Stored items
Lemma applyRecordTransforms_ok r r' :
  applyRecordTransforms r = (r', None) ->
  (parse_message r = None /\ protoMessage r' = protoMessage r /\
    (transmitDecodedRecords r = false -> r' = r)) \/
  (exists m b, parse_message r = Some (Ok m) /\ Marshal m = Ok b /\ protoMessage r' = Some m /\
    (transmitDecodedRecords r = false -> PayloadBytes r' = b)).
Proof.
  unfold applyRecordTransforms, applyProtoRecordTransforms, toJSON. intros H.
  destruct (parse_message r) as [[m|e]|]; [right|done|left].
  - destruct (Marshal m) as [b|e] eqn:Hb; [|done]. exists m, b.
    destruct (transmitDecodedRecords r) eqn:Ht; simpl in H; rewrite Ht in H; simpl in H;
      repeat case_match; simplify_eq; done.
  - destruct (transmitDecodedRecords r) eqn:Ht; simpl in H;
      repeat case_match; simplify_eq; done.
Qed.

(** What the transformations never touch. *)
Definition same_header (r r' : TRecord) : Prop :=
  Serializer r' = Serializer r /\ SocketID r' = SocketID r /\ Txid r' = Txid r /\
  TxType r' = TxType r /\ Vin r' = Vin r /\ RawBytes r' = RawBytes r /\
  DeviceClientVersion r' = DeviceClientVersion r /\
  ReceivedTimestamp r' = ReceivedTimestamp r /\
  transmitDecodedRecords r' = transmitDecodedRecords r.

Lemma applyRecordTransforms_header r :
  same_header r (applyRecordTransforms r).1.
Proof.
  unfold applyRecordTransforms, applyProtoRecordTransforms, toJSON.
  repeat (case_match; simplify_eq/=); repeat split.
Qed.

Lemma NewRecord_ok_inv bs msg sid transmit now1 now2 r t :
  NewRecord bs msg sid transmit now1 now2 = (r, None, t) ->
  Z.of_nat (length msg) <= SizeLimit /\ t = [] /\
  exists m b id, StreamMessageFromBytes msg = Ret (Ok m) /\
    StreamMessage_ToBytes (SetDeliveredAt now1 m) = Ret b /\
    bs_RequestIdentity bs = Some id /\ accepted bs id m = true /\
    applyRecordTransforms (set_transmit transmit (stamped bs id m b sid now2)) = (r, None).
Proof.
  unfold NewRecord. destruct (Z.ltb_spec SizeLimit (Z.of_nat (length msg))); [done|].
  destruct (Deserialize bs msg sid now1 now2) as [[rec [err|]] t'] eqn:Hd; [done|].
  apply Deserialize_ok_inv in Hd as (m & b & id & Hm & Hb & Hid & Ha & -> & ->).
  destruct (applyRecordTransforms _) as [rec' err'] eqn:Hap. intros [= -> -> <-].
  split; [lia|]. split; [done|]. by exists m, b, id.
Qed.
(** What holds of the record and the trace of a message, whatever it is. *)
Lemma Deserialize_header bs msg sid now1 now2 r err t :
  Deserialize bs msg sid now1 now2 = (r, err, t) ->
  Serializer r = Some bs /\ SocketID r = sid /\ is_Some (RawBytes r) /\ produced t = [].
Proof.
  unfold Deserialize, Deserialize_body, guessError, log_dstate, log_to_trace, update, modify,
    mret, go_ret, mbind, go_bind, skip, nil_dereference, lift.
  repeat (case_match; simplify_eq/=); intros; simplify_eq/=;
    rewrite ?produced_log; repeat split; by eexists.
Qed.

# Directions for this task:
Each record needs to be given again exactly.

# Exercise result:
Lemma applyRecordTransforms_ok r r' :
  applyRecordTransforms r = (r', None) ->
  (parse_message r = None /\ protoMessage r' = protoMessage r /\
    (transmitDecodedRecords r = false -> r' = r)) \/
  (exists m b, parse_message r = Some (Ok m) /\ Marshal m = Ok b /\ protoMessage r' = Some m /\
    (transmitDecodedRecords r = false -> PayloadBytes r' = b)).
Proof.
  unfold applyRecordTransforms, applyProtoRecordTransforms, toJSON. intros H.
  destruct (parse_message r) as [[m|e]|]; [right|done|left].
  - destruct (Marshal m) as [b|e] eqn:Hb; [|done]. exists m, b.
    destruct (transmitDecodedRecords r) eqn:Ht; simpl in H; rewrite Ht in H; simpl in H;
      repeat case_match; simplify_eq; done.
  - destruct (transmitDecodedRecords r) eqn:Ht; simpl in H;
      repeat case_match; simplify_eq; done.
Qed.

(** What the transformations never touch. *)
Definition same_header (r r' : TRecord) : Prop :=
  Serializer r' = Serializer r /\ SocketID r' = SocketID r /\ Txid r' = Txid r /\
  TxType r' = TxType r /\ Vin r' = Vin r /\ RawBytes r' = RawBytes r /\
  DeviceClientVersion r' = DeviceClientVersion r /\
  ReceivedTimestamp r' = ReceivedTimestamp r /\
  transmitDecodedRecords r' = transmitDecodedRecords r.

Lemma applyRecordTransforms_header r :
  same_header r (applyRecordTransforms r).1.
Proof.
  unfold applyRecordTransforms, applyProtoRecordTransforms, toJSON.
  repeat (case_match; simplify_eq/=); repeat split.
Qed.

Lemma NewRecord_ok_inv bs msg sid transmit now1 now2 r t :
  NewRecord bs msg sid transmit now1 now2 = (r, None, t) ->
  Z.of_nat (length msg) <= SizeLimit /\ t = [] /\
  exists m b id, StreamMessageFromBytes msg = Ret (Ok m) /\
    StreamMessage_ToBytes (SetDeliveredAt now1 m) = Ret b /\
    bs_RequestIdentity bs = Some id /\ accepted bs id m = true /\
    applyRecordTransforms (set_transmit transmit (stamped bs id m b sid now2)) = (r, None).
Proof.
  unfold NewRecord. destruct (Z.ltb_spec SizeLimit (Z.of_nat (length msg))); [done|].
  destruct (Deserialize bs msg sid now1 now2) as [[rec [err|]] t'] eqn:Hd; [done|].
  apply Deserialize_ok_inv in Hd as (m & b & id & Hm & Hb & Hid & Ha & -> & ->).
  destruct (applyRecordTransforms _) as [rec' err'] eqn:Hap. intros [= -> -> <-].
  split; [lia|]. split; [done|]. by exists m, b, id.
Qed.
(** What holds of the record and the trace of a message, whatever it is. *)
Lemma Deserialize_header bs msg sid now1 now2 r err t :
  Deserialize bs msg sid now1 now2 = (r, err, t) ->
  Serializer r = Some bs /\ SocketID r = sid /\ is_Some (RawBytes r) /\ produced t = [].
Proof.
  unfold Deserialize, Deserialize_body, guessError, log_dstate, log_to_trace, update, modify,
    mret, go_ret, mbind, go_bind, skip, nil_dereference, lift.
  repeat (case_match; simplify_eq/=); intros; simplify_eq/=;
    rewrite ?produced_log; repeat split; by eexists.
Qed.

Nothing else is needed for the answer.